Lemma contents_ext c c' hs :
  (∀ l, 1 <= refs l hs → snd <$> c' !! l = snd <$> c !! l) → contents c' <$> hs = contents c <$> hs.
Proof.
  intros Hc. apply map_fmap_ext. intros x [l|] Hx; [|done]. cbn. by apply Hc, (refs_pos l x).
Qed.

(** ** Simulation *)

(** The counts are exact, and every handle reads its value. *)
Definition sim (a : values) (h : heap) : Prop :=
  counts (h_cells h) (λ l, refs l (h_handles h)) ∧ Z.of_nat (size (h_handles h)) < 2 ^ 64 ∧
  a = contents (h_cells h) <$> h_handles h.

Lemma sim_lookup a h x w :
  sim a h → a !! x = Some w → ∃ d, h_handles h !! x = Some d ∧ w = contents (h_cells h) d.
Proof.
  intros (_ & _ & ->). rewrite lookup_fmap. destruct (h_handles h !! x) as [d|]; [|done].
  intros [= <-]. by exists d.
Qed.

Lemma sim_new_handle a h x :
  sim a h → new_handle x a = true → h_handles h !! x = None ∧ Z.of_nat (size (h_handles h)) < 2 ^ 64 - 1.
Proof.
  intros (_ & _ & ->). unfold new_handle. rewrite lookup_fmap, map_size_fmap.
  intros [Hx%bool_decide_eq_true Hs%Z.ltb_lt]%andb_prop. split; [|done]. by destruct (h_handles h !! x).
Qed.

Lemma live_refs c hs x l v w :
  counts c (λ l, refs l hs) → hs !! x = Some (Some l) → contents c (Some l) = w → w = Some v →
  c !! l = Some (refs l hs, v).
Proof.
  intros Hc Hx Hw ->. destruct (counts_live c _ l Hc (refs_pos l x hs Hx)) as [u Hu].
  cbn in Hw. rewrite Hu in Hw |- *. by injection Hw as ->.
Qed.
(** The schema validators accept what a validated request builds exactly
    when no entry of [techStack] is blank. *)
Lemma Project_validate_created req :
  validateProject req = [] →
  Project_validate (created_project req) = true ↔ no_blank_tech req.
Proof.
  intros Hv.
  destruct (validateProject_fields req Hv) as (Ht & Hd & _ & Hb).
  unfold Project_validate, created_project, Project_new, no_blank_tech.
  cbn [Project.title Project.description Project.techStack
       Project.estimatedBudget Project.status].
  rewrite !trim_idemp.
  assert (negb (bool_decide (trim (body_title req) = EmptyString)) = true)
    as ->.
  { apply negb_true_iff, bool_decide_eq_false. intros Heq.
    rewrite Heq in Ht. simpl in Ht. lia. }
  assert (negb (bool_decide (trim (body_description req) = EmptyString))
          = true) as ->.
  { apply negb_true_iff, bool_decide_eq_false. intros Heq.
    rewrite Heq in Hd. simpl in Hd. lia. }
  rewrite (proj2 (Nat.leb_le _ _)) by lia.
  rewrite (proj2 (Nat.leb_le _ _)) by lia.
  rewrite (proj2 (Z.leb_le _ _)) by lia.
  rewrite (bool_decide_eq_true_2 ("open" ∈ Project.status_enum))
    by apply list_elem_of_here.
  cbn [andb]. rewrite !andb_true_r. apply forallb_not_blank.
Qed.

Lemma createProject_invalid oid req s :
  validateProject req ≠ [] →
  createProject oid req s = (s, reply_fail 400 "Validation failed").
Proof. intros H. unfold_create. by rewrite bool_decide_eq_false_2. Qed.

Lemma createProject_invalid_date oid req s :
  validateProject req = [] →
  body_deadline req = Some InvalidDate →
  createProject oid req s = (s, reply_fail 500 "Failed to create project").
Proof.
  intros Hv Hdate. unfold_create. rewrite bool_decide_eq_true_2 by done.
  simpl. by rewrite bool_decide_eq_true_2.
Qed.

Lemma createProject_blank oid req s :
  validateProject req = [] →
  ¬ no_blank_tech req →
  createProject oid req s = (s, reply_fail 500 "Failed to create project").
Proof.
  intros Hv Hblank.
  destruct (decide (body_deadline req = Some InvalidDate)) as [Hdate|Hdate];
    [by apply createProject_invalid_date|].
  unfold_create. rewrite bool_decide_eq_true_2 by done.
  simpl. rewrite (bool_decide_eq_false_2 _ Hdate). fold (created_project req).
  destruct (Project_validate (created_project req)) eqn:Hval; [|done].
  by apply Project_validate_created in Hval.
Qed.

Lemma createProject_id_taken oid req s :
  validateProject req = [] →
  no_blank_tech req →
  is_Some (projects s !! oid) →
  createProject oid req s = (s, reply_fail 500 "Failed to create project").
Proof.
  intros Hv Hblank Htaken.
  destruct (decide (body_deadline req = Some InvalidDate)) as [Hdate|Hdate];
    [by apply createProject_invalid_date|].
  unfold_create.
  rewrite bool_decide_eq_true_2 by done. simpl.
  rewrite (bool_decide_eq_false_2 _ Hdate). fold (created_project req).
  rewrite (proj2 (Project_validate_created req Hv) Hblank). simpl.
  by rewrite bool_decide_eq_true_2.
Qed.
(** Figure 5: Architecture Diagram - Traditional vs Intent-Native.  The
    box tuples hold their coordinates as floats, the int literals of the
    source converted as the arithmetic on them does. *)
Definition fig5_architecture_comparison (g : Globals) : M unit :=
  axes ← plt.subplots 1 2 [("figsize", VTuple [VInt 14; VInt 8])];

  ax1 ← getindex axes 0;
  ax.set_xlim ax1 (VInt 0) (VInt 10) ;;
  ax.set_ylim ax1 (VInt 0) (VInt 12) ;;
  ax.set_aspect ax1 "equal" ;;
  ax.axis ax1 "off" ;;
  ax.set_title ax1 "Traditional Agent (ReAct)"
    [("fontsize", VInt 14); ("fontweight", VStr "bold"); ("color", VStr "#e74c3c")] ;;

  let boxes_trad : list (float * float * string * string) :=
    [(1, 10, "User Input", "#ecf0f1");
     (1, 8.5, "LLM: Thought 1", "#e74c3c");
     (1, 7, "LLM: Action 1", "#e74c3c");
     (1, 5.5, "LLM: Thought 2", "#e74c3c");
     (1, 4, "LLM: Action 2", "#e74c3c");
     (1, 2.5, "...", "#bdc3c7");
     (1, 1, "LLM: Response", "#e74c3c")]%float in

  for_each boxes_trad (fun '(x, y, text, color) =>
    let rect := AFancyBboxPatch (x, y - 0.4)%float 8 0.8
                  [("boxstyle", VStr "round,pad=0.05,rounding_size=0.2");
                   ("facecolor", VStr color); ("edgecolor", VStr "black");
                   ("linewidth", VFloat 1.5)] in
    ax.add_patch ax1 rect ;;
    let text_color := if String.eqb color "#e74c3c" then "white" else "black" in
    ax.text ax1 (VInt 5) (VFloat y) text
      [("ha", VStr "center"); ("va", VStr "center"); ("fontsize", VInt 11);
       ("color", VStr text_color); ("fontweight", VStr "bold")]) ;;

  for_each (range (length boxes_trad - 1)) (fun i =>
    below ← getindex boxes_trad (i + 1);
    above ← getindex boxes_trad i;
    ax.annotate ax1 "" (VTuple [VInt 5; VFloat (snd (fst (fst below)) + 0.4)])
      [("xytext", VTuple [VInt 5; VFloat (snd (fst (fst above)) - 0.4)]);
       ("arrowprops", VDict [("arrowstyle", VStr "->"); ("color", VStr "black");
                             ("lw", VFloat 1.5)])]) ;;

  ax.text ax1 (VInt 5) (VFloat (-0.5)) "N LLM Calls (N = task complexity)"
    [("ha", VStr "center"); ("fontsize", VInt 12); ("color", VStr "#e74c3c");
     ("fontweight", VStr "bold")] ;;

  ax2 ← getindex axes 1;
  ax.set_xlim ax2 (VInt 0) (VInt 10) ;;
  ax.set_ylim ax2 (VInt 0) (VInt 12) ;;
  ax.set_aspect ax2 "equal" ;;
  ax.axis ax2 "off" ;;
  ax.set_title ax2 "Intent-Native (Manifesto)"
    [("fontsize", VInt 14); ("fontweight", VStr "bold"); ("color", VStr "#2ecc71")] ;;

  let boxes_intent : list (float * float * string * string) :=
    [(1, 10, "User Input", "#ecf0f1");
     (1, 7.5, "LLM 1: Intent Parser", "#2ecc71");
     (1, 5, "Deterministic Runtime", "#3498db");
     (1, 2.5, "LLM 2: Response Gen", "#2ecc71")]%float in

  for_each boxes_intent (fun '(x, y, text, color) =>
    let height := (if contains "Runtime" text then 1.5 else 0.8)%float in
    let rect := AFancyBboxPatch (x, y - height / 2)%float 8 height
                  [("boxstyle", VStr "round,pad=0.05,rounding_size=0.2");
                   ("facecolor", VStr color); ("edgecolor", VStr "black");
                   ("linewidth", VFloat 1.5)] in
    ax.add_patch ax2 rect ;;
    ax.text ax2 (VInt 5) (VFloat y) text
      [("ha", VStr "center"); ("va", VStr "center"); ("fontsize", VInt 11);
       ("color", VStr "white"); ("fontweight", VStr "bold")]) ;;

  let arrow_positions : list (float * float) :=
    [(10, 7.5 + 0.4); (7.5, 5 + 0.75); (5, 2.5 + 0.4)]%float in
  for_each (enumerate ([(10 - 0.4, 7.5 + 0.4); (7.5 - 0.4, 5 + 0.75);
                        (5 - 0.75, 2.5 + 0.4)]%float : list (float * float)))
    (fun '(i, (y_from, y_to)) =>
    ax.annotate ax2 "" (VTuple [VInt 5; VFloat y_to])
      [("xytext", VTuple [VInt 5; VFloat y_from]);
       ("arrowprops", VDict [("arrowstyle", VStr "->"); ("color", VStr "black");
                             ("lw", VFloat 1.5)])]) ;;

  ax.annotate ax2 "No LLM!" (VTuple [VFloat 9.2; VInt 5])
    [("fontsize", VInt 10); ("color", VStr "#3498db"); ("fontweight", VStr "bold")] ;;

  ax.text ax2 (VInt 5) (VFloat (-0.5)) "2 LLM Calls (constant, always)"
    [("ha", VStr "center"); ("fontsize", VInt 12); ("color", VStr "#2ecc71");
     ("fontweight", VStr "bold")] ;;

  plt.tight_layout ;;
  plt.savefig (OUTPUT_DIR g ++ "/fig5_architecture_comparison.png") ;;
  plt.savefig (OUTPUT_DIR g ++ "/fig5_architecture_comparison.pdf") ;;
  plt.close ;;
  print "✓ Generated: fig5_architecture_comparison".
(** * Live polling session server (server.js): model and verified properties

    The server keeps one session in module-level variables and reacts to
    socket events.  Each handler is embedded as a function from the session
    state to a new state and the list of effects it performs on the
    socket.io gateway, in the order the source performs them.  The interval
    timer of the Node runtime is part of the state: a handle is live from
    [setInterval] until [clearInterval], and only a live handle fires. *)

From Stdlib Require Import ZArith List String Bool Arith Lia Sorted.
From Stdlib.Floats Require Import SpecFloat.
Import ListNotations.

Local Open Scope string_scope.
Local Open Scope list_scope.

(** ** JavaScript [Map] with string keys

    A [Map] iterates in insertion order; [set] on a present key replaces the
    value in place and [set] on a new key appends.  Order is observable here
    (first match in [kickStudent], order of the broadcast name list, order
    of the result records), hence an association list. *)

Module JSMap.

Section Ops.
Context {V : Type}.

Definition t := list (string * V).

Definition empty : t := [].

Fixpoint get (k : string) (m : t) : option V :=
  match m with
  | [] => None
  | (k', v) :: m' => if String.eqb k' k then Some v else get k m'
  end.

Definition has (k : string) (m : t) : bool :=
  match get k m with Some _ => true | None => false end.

○ ○ ○ ○ ○ ○ ○

■ Exercise brief
Go through the listing above and return every line where the word "Require" occurs.

■ Response below
From Stdlib Require Import ZArith List String Bool Arith Lia Sorted.
From Stdlib.Floats Require Import SpecFloat.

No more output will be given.